** EXERCISE DATA **
Lemma waiting_not_others s l1 x l2 :
  inv (s, l1 ++ x :: l2) → ∀ w, x.1 = Some w → x.2 ≠ Waiting → w ∉ waiters s.
Proof.
  intros Hi w Hx Hp Hw. apply (inv_waiting _ Hi) in Hw. simpl in Hw.
  apply elem_of_app in Hw as [Hw|[<-|Hw]%elem_of_cons]; try done;
    (eapply (worker_unique l1 x l2 (Some w, Waiting)); [apply (inv_workers _ Hi)|done|set_solver|done]).
Qed.

Lemma waiters_parked c : inv c → waiters c.1 ≠ [] → 0 < GlobalQueue.parked_count (global (q c.1)).
Proof.
  intros Hi Hw. destruct (waiters c.1) as [|w ws] eqn:He; [done|].
  assert (Hin : (Some w, Waiting) ∈ c.2) by (apply (inv_waiting _ Hi); rewrite He; set_solver).
  rewrite (inv_parked _ Hi). apply list_elem_of_split in Hin as (l1 & l2 & ->). rewrite sum_over_middle.
  change (parking (Some w, Waiting)) with 1. apply Z.lt_le_trans with (1 + 0); [lia|].
  apply Z.add_le_mono_l, sum_over_nonneg. intros. apply parking_nonneg.
Qed.

Lemma queue_inv_init c : init c → inv c.
Proof.
  intros (n & others & Hn & ->).
  destruct (simple_init_wf (Z.of_nat n)) as [Hwf Hc]; [lia|].
  assert (Hls : ∀ y, y ∈ ((λ w, (Some w, Idle)) <$> seq 0 n) ++ replicate others (None, Idle) →
            y.2 = Idle ∧ ∀ w, y.1 = Some w → (w < n)%nat).
  { intros y [(w & -> & Hw%elem_of_seq)%list_elem_of_fmap|[-> _]%elem_of_replicate]%elem_of_app;
      split; try done. intros w' [= <-]. lia. }
  constructor; simpl.
  - done.
  - rewrite length_replicate. lia.
  - apply Forall_forall. intros [[w|] p] Hy; apply Hls in Hy as [Hp Hw]; simpl in *; subst p; [|done].
    apply (ok_full (SimpleQueue.init new (Z.of_nat n))); [done| |done..].
    apply lookup_lt_is_Some. simpl. rewrite length_replicate. specialize (Hw w eq_refl). lia.
  - unfold collect. rewrite bind_app, length_replicate, Nat2Z.id.
    assert (Hr : replicate others (None, Idle) ≫= worker = []).
    { clear. induction others as [|m IH]; [done|]. exact IH. }
    rewrite Hr, (right_id_L [] (++)). apply eq_perm. clear.
    induction (seq 0 n) as [|w l IH]; [done|]. rewrite fmap_cons, bind_cons, IH. done.
  - rewrite Hc. simpl. apply eq_perm. rewrite (right_id_L [] (++)). symmetry. apply collect_nil.
    intros [t p] Hy. apply Hls in Hy as [Hp _]. simpl in Hp. by subst p.
  - done.
  - symmetry. apply sum_over_zero. intros [t p] Hy. apply Hls in Hy as [Hp _]. simpl in Hp. by subst p.
  - apply NoDup_nil_2.
  - intros w []%elem_of_nil.
  - by left.
Qed.

(** The busy thread of the invariant after a step. *)
Lemma inv_busy_step s l1 x l2 s' x' :
  inv (s, l1 ++ x :: l2) → tstep s x s' x' →
  GlobalQueue.queue (global (q s')) = [] ∨ waiters s' = [] ∨ ∃ y, y ∈ l1 ++ x' :: l2 ∧ busy (waiters s') y.
Proof.
  intros Hi Hs. pose proof (waiting_not_others _ _ _ _ Hi) as Hx.
  assert (Hu : ∀ y, y ∈ l1 ++ l2 → ∀ w, x.1 = Some w → y.1 ≠ Some w).
  { intros y Hy w Hw. by eapply worker_unique; [apply (inv_workers _ Hi)|..]. }
  destruct (step_awake _ _ _ _ (inv_waiters _ Hi) (waiters_parked _ Hi) Hx Hs)
    as [He|[He|[Hb|[[Hn (w & Hw & Hw')]|(Hb & Hg & Hws)]]]]; [by left|by right; left| | |].
  - right. right. exists x'. set_solver.
  - right. right. exists (Some w, Waiting). split; [|done].
    pose proof (inv_waiting _ Hi w Hw) as Hin. simpl in Hin.
    apply elem_of_app in Hin as [?|[<-|?]%elem_of_cons]; [set_solver|done|set_solver].
  - rewrite Hg, Hws. destruct (inv_busy _ Hi) as [?|[?|(y & Hy & Hyb)]]; [by left|by right; left|].
    right. right. exists y. split; [|done]. simpl in Hy.
    apply elem_of_app in Hy as [?|[->|?]%elem_of_cons]; [set_solver|done|set_solver].
Qed.

Lemma queue_inv_step c c' : inv c → step c c' → inv c'.
Proof.
  intros Hi Hst. revert Hi. destruct Hst as [s x s' x' l1 l2 Hs]. intros Hi.
  pose proof (waiting_not_others _ _ _ _ Hi) as Hx. pose proof (inv_busy_step _ _ _ _ _ _ Hi Hs) as Hbusy.
  destruct Hi as [Hwf Hpos Hok Hwk Hids Hlost Hpk Hnd Hwt _]; simpl in *.
  assert (Hxok : thread_ok (local (q s)) x) by (apply Forall_app in Hok as [_ [? _]%Forall_cons]; done).
  destruct (step_queue_wf _ _ _ _ Hwf Hxok Hs) as (Hwf' & Hn & Hlen). pose proof (step_who _ _ _ _ Hs) as Hwho.
  constructor; simpl; try done.
  - by rewrite Hlen.
  - pose proof (step_ok _ _ _ _ Hwf Hxok Hs) as Hx'.
    assert (Ho : ∀ y, y ∈ l1 ++ l2 → thread_ok (local (q s')) y).
    { intros y Hy. eapply ok_others; [eapply Forall_forall; [exact Hok|set_solver]|done|].
      intros w l Hw Hl. apply (step_others s x s' x' w l Hwf Hxok Hs); [|done].
      intros Hxw. by apply (worker_unique _ _ _ _ _ _ Hwk Hxw Hy). }
    apply Forall_forall. intros y Hy. apply elem_of_app in Hy as [?|[->|?]%elem_of_cons]; [|done|]; apply Ho; set_solver.
  - rewrite Hlen, <- Hwk, !collect_middle. unfold worker at 1 3. by rewrite Hwho.
  - pose proof (step_perm _ _ _ _ Hwf Hxok Hs) as Hp. rewrite collect_middle in Hids |- *. clear Hwk. perm_solver.
  - by rewrite (step_not_lost _ _ _ _ Hxok Hs).
  - unfold GlobalQueue.parked_count in *. rewrite (step_parked _ _ _ _ Hwf Hxok Hs), Hpk, !sum_over_middle. lia.
  - by eapply step_waiters_nodup.
  - intros w Hw. destruct (step_waiters _ _ _ _ w Hnd Hs Hw) as [->|[Hin Hne]]; [set_solver|].
    apply Hwt in Hin. apply elem_of_app in Hin as [?|[<-|?]%elem_of_cons]; [set_solver|done|set_solver].
Qed.

Lemma reachable_inv c : reachable step init c → inv c.
Proof. apply reachable_invariant; [apply queue_inv_init|apply queue_inv_step]. Qed.

(** ** What the interleavings guarantee *)

(** A worker that nobody has notified yet, or a thread with nothing to do. *)
Definition asleep (ws : list nat) (y : thread) : Prop :=
  match y with
  | (Some w, Waiting) => w ∈ ws
  | (None, Idle) => True
  | _ => False
  end.

Lemma asleep_not_busy ws y : asleep ws y → ¬ busy ws y.
Proof. destruct y as [[w|] []]; simpl; try done; auto. Qed.

Lemma asleep_holds ws y : asleep ws y → holds y = [].
Proof. by destruct y as [[w|] []]. Qed.

Lemma worker_thread c w :
  inv c → (w < length (local (q c.1)))%nat → ∃ p, (Some w, p) ∈ c.2.
Proof.
  intros Hi Hw. assert (Hin : w ∈ seq 0 (length (local (q c.1)))) by (apply elem_of_seq; lia).
  rewrite <- (inv_workers _ Hi) in Hin. apply elem_of_collect in Hin as ([t p] & Hy & Hin).
  unfold worker in Hin. simpl in Hin. destruct t as [w'|]; simpl in Hin; [|by apply elem_of_nil in Hin].
  apply list_elem_of_singleton in Hin as ->. by exists p.
Qed.

(** C8: Whatever the interleaving of pushes, pops, steals and parking, every id
    that was pushed is in a queue, in the hands of a thread in the middle of
    an operation, or popped, and it is there as often as it was pushed; no
    batch ever meets a full local queue. *)
Theorem queue_conserves_ids c :
  reachable step init c →
  pushed c.1 ≡ₚ simple_contents (q c.1) ++ collect holds c.2 ++ popped c.1 ∧ lost c.1 = [].
Proof. intros Hi%reachable_inv. split; [apply (inv_ids _ Hi)|apply (inv_lost _ Hi)]. Qed.

(** C6: No work is left behind: when every worker waits in [park] with no
    notification on its way and no other thread is in the middle of a call,
    all the queues are empty and every id pushed has been popped. *)
Theorem queue_no_stranded_work c :
  reachable step init c → Forall (asleep (waiters c.1)) c.2 →
  simple_contents (q c.1) = [] ∧ pushed c.1 ≡ₚ popped c.1.
Proof.
  intros Hi%reachable_inv Ha. rewrite Forall_forall in Ha.
  assert (Hc : simple_contents (q c.1) = []).
  { unfold simple_contents.
    assert (Hg : GlobalQueue.queue (global (q c.1)) = []).
    { destruct (inv_busy _ Hi) as [?|[Hw|(y & Hy & Hb)]]; [done| |by destruct (asleep_not_busy _ _ (Ha y Hy))].
      destruct (worker_thread c 0 Hi (inv_some _ Hi)) as [p Hp]. specialize (Ha _ Hp).
      destruct p; try done. simpl in Ha. rewrite Hw in Ha. by apply elem_of_nil in Ha. }
    rewrite Hg, (right_id_L [] (++)). apply collect_nil. intros l [w Hl]%list_elem_of_lookup_1.
    destruct (worker_thread c w Hi) as [p Hp]; [by eapply lookup_lt_Some|].
    pose proof (Ha _ Hp) as Hw. destruct p; try done.
    pose proof (inv_ok _ Hi) as Hok. rewrite Forall_forall in Hok. destruct (worker_ok _ _ _ (Hok _ Hp)) as (l' & Hl' & Hr).
    simplify_eq. simpl in Hr. by destruct (LocalQueue.queue l). }
  split; [done|]. rewrite (inv_ids _ Hi), Hc, collect_nil; [done|]. intros y Hy. by eapply asleep_holds, Ha.
Qed.

Lemma wake_steps s who k : ∃ s' y', tstep s (who, Wake k) s' y'.
Proof.
  destruct (Z.le_gt_cases (GlobalQueue.parked_count (global (q s))) 0);
    eexists _, _; [by apply wake_none|by apply wake_some].
Qed.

** REQUIRED ACTION **
Wherever the string "unfold" occurs in the records above, copy that line.

** REPLY TO THE TASK **
  - unfold collect. rewrite bind_app, length_replicate, Nat2Z.id.
  - rewrite Hlen, <- Hwk, !collect_middle. unfold worker at 1 3. by rewrite Hwho.
  - unfold GlobalQueue.parked_count in *. rewrite (step_parked _ _ _ _ Hwf Hxok Hs), Hpk, !sum_over_middle. lia.
  unfold worker in Hin. simpl in Hin. destruct t as [w'|]; simpl in Hin; [|by apply elem_of_nil in Hin].
  { unfold simple_contents.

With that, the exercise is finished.